→ Problem details
Please return the lines below verbatim, beginning at the one that has "simpl in *. exists out, self', kept." and stopping after the one that has "exception that ends", and add no other lines.

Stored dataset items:
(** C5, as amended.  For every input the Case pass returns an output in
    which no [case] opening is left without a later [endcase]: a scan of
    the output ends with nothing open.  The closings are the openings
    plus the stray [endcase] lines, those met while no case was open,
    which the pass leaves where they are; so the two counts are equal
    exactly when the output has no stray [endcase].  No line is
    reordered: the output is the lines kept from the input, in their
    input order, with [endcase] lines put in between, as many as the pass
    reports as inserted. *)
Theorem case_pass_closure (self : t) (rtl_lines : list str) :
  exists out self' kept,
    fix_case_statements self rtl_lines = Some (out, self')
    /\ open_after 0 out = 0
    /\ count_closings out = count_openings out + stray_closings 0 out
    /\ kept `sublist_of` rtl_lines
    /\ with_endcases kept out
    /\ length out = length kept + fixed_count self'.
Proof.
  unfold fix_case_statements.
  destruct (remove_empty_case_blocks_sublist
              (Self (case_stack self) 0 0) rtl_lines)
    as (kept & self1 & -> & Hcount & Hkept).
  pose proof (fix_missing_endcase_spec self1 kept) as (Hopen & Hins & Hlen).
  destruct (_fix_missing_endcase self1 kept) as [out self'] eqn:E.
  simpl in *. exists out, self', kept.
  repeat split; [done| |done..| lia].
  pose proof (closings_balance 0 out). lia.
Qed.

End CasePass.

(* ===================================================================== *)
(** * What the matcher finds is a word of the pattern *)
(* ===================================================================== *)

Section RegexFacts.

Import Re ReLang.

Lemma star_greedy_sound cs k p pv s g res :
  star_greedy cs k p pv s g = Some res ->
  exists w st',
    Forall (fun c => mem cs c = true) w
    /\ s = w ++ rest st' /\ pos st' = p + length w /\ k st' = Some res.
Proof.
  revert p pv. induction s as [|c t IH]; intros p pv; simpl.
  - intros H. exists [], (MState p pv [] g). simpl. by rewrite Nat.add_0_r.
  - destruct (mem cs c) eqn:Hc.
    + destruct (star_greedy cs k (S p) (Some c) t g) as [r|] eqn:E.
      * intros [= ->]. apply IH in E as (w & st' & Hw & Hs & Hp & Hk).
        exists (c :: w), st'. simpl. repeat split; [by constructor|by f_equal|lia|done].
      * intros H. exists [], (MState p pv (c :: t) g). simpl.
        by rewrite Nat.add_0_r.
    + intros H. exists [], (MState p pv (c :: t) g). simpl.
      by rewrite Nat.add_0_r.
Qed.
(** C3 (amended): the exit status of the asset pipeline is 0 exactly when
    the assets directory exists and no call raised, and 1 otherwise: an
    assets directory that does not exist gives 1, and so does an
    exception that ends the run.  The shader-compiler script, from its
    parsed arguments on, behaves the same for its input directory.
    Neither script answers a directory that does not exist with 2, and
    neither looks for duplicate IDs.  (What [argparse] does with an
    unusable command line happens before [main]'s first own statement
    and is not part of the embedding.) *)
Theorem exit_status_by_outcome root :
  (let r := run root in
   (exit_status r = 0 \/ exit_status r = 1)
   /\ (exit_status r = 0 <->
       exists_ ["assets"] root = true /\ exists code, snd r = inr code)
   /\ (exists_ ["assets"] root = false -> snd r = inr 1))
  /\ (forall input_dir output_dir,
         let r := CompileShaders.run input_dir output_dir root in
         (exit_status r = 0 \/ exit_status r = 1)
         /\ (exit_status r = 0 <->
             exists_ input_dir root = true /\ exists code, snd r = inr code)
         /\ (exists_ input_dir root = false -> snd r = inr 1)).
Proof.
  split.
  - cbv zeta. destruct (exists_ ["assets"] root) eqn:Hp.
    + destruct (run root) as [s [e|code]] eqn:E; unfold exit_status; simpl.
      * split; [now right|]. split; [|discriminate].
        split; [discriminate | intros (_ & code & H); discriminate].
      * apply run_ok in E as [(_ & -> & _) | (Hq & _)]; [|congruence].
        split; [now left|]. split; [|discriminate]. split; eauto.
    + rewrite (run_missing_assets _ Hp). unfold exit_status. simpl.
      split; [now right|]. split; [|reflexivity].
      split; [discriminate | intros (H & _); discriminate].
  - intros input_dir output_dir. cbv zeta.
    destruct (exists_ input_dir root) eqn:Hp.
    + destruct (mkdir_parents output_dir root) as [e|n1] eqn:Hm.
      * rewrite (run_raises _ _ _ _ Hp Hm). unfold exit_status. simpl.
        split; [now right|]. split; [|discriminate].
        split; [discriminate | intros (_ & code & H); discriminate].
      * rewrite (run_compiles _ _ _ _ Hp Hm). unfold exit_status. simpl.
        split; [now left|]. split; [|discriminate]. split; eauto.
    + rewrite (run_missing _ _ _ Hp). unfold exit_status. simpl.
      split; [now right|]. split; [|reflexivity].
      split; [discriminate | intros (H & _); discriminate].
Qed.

→ Exercise output
  simpl in *. exists out, self', kept.
  repeat split; [done| |done..| lia].
  pose proof (closings_balance 0 out). lia.
Qed.

End CasePass.

(* ===================================================================== *)
(** * What the matcher finds is a word of the pattern *)
(* ===================================================================== *)

Section RegexFacts.

Import Re ReLang.

Lemma star_greedy_sound cs k p pv s g res :
  star_greedy cs k p pv s g = Some res ->
  exists w st',
    Forall (fun c => mem cs c = true) w
    /\ s = w ++ rest st' /\ pos st' = p + length w /\ k st' = Some res.
Proof.
  revert p pv. induction s as [|c t IH]; intros p pv; simpl.
  - intros H. exists [], (MState p pv [] g). simpl. by rewrite Nat.add_0_r.
  - destruct (mem cs c) eqn:Hc.
    + destruct (star_greedy cs k (S p) (Some c) t g) as [r|] eqn:E.
      * intros [= ->]. apply IH in E as (w & st' & Hw & Hs & Hp & Hk).
        exists (c :: w), st'. simpl. repeat split; [by constructor|by f_equal|lia|done].
      * intros H. exists [], (MState p pv (c :: t) g). simpl.
        by rewrite Nat.add_0_r.
    + intros H. exists [], (MState p pv (c :: t) g). simpl.
      by rewrite Nat.add_0_r.
Qed.
(** C3 (amended): the exit status of the asset pipeline is 0 exactly when
    the assets directory exists and no call raised, and 1 otherwise: an
    assets directory that does not exist gives 1, and so does an
    exception that ends the run.  The shader-compiler script, from its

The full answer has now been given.